Data excerpts:
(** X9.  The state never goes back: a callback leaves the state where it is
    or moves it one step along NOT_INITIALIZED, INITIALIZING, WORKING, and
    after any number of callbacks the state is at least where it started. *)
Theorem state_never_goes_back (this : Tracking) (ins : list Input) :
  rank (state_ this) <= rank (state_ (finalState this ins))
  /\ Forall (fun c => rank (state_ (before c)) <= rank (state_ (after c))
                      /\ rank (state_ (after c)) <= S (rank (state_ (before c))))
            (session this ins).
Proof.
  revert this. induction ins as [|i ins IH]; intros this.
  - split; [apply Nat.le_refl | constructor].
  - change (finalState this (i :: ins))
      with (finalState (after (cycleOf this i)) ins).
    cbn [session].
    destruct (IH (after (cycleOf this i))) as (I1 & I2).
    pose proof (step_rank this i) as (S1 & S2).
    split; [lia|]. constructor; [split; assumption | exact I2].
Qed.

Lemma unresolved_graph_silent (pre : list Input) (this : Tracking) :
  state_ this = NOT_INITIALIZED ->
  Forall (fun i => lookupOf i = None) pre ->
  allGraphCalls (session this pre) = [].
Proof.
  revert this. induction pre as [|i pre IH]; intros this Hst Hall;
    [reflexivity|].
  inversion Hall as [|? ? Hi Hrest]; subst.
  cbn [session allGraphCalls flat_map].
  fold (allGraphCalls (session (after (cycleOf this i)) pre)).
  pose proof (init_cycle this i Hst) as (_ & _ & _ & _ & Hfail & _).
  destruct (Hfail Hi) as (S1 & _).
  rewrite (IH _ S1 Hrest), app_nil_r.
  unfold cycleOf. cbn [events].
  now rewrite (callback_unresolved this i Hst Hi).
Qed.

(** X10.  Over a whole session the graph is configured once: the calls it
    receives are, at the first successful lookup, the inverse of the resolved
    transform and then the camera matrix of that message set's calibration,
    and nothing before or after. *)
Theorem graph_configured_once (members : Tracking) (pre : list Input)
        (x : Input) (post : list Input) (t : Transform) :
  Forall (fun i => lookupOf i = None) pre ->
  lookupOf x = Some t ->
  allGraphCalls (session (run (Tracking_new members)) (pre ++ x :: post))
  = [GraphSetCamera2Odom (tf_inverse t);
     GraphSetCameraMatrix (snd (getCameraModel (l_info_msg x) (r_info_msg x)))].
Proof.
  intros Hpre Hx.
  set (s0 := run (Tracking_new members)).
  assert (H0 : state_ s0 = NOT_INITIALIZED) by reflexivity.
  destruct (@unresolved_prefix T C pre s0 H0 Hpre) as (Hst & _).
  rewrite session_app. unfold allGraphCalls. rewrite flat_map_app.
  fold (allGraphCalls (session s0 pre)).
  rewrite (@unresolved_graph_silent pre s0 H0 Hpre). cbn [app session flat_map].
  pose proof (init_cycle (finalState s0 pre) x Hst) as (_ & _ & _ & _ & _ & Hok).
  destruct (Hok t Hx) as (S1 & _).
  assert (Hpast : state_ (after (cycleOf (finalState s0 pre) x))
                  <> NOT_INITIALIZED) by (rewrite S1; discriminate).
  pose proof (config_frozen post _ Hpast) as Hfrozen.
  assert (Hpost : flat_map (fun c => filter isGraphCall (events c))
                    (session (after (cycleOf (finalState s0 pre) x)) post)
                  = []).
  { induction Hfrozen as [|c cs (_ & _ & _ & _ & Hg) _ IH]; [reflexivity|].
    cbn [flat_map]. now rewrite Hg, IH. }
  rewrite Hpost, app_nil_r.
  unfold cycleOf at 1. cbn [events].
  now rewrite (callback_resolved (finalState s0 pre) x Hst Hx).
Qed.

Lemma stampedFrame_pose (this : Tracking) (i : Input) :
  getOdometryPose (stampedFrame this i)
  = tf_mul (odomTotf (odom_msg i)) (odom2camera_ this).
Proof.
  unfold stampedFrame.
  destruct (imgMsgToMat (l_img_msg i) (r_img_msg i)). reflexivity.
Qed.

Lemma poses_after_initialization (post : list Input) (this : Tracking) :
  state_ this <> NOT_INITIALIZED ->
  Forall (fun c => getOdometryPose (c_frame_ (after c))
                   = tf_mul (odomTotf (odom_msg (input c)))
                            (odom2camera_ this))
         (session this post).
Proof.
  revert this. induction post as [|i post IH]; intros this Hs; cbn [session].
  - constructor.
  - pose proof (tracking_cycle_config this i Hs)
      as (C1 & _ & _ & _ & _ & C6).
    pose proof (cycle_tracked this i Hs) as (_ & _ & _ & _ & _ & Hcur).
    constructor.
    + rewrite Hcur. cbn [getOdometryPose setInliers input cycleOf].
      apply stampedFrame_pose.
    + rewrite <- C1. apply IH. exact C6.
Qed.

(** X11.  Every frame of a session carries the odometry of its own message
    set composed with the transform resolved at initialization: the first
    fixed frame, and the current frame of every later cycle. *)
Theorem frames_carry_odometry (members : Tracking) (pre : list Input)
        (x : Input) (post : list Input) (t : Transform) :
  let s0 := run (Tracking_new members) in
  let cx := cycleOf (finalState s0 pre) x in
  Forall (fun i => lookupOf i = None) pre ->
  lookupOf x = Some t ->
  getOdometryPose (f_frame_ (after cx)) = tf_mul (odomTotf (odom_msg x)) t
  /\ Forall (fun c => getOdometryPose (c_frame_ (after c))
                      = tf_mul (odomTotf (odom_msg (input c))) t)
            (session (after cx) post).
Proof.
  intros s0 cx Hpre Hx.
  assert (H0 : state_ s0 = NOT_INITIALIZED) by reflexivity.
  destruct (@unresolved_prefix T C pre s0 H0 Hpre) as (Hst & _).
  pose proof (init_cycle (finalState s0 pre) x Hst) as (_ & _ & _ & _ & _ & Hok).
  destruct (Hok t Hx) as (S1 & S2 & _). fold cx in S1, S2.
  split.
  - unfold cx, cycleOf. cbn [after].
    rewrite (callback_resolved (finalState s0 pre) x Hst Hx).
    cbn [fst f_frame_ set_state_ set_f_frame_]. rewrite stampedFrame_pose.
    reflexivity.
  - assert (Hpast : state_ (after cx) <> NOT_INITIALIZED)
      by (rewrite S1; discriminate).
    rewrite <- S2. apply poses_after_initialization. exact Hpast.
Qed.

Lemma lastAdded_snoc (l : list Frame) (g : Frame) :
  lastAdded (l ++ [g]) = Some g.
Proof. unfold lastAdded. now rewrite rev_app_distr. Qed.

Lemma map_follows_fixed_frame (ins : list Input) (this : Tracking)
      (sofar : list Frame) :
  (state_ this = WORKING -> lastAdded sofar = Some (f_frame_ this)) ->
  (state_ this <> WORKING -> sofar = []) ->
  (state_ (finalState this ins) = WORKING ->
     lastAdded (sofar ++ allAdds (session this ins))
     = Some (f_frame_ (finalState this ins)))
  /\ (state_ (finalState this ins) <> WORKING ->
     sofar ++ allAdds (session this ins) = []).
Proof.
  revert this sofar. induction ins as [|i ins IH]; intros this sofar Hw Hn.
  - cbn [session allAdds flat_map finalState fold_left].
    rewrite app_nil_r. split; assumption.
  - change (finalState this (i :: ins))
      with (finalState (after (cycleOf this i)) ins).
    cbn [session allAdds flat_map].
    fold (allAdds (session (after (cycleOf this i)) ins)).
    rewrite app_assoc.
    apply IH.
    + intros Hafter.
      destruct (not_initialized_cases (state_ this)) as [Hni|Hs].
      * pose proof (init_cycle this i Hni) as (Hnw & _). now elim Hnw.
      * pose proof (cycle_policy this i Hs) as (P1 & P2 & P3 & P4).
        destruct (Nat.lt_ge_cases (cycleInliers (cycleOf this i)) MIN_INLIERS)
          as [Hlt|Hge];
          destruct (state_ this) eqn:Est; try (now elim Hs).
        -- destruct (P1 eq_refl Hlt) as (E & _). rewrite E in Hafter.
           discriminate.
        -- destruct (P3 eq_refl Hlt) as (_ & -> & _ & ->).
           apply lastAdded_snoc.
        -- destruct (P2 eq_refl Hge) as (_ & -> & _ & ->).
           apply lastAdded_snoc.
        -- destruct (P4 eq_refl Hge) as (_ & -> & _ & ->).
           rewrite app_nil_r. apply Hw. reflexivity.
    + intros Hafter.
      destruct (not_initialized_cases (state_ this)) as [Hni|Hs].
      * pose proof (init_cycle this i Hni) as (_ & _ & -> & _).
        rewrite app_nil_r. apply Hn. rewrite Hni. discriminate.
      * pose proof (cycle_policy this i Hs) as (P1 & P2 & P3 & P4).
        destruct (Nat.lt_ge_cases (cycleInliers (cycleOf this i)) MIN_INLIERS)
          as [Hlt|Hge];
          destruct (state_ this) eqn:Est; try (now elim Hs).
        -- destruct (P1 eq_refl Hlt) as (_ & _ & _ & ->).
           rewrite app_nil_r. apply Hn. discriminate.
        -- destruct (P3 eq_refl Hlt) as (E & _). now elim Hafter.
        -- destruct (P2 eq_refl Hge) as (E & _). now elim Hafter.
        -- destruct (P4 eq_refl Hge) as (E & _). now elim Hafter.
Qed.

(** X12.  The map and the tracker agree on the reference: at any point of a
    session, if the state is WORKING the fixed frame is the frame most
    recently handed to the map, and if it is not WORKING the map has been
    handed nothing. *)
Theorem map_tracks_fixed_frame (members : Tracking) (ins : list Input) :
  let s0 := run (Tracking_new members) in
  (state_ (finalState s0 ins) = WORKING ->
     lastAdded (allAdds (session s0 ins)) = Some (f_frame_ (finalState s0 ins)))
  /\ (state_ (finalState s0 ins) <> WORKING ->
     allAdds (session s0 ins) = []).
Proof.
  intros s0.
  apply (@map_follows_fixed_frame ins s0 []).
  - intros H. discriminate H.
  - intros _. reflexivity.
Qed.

* **Exercise**:
If a line comes after the one containing "pose proof (init_cycle this i Hst)", leave it out; set down every line of the data before it, and that line itself, exactly.

* **Answer to the exercise**:
(** X9.  The state never goes back: a callback leaves the state where it is
    or moves it one step along NOT_INITIALIZED, INITIALIZING, WORKING, and
    after any number of callbacks the state is at least where it started. *)
Theorem state_never_goes_back (this : Tracking) (ins : list Input) :
  rank (state_ this) <= rank (state_ (finalState this ins))
  /\ Forall (fun c => rank (state_ (before c)) <= rank (state_ (after c))
                      /\ rank (state_ (after c)) <= S (rank (state_ (before c))))
            (session this ins).
Proof.
  revert this. induction ins as [|i ins IH]; intros this.
  - split; [apply Nat.le_refl | constructor].
  - change (finalState this (i :: ins))
      with (finalState (after (cycleOf this i)) ins).
    cbn [session].
    destruct (IH (after (cycleOf this i))) as (I1 & I2).
    pose proof (step_rank this i) as (S1 & S2).
    split; [lia|]. constructor; [split; assumption | exact I2].
Qed.

Lemma unresolved_graph_silent (pre : list Input) (this : Tracking) :
  state_ this = NOT_INITIALIZED ->
  Forall (fun i => lookupOf i = None) pre ->
  allGraphCalls (session this pre) = [].
Proof.
  revert this. induction pre as [|i pre IH]; intros this Hst Hall;
    [reflexivity|].
  inversion Hall as [|? ? Hi Hrest]; subst.
  cbn [session allGraphCalls flat_map].
  fold (allGraphCalls (session (after (cycleOf this i)) pre)).
  pose proof (init_cycle this i Hst) as (_ & _ & _ & _ & Hfail & _).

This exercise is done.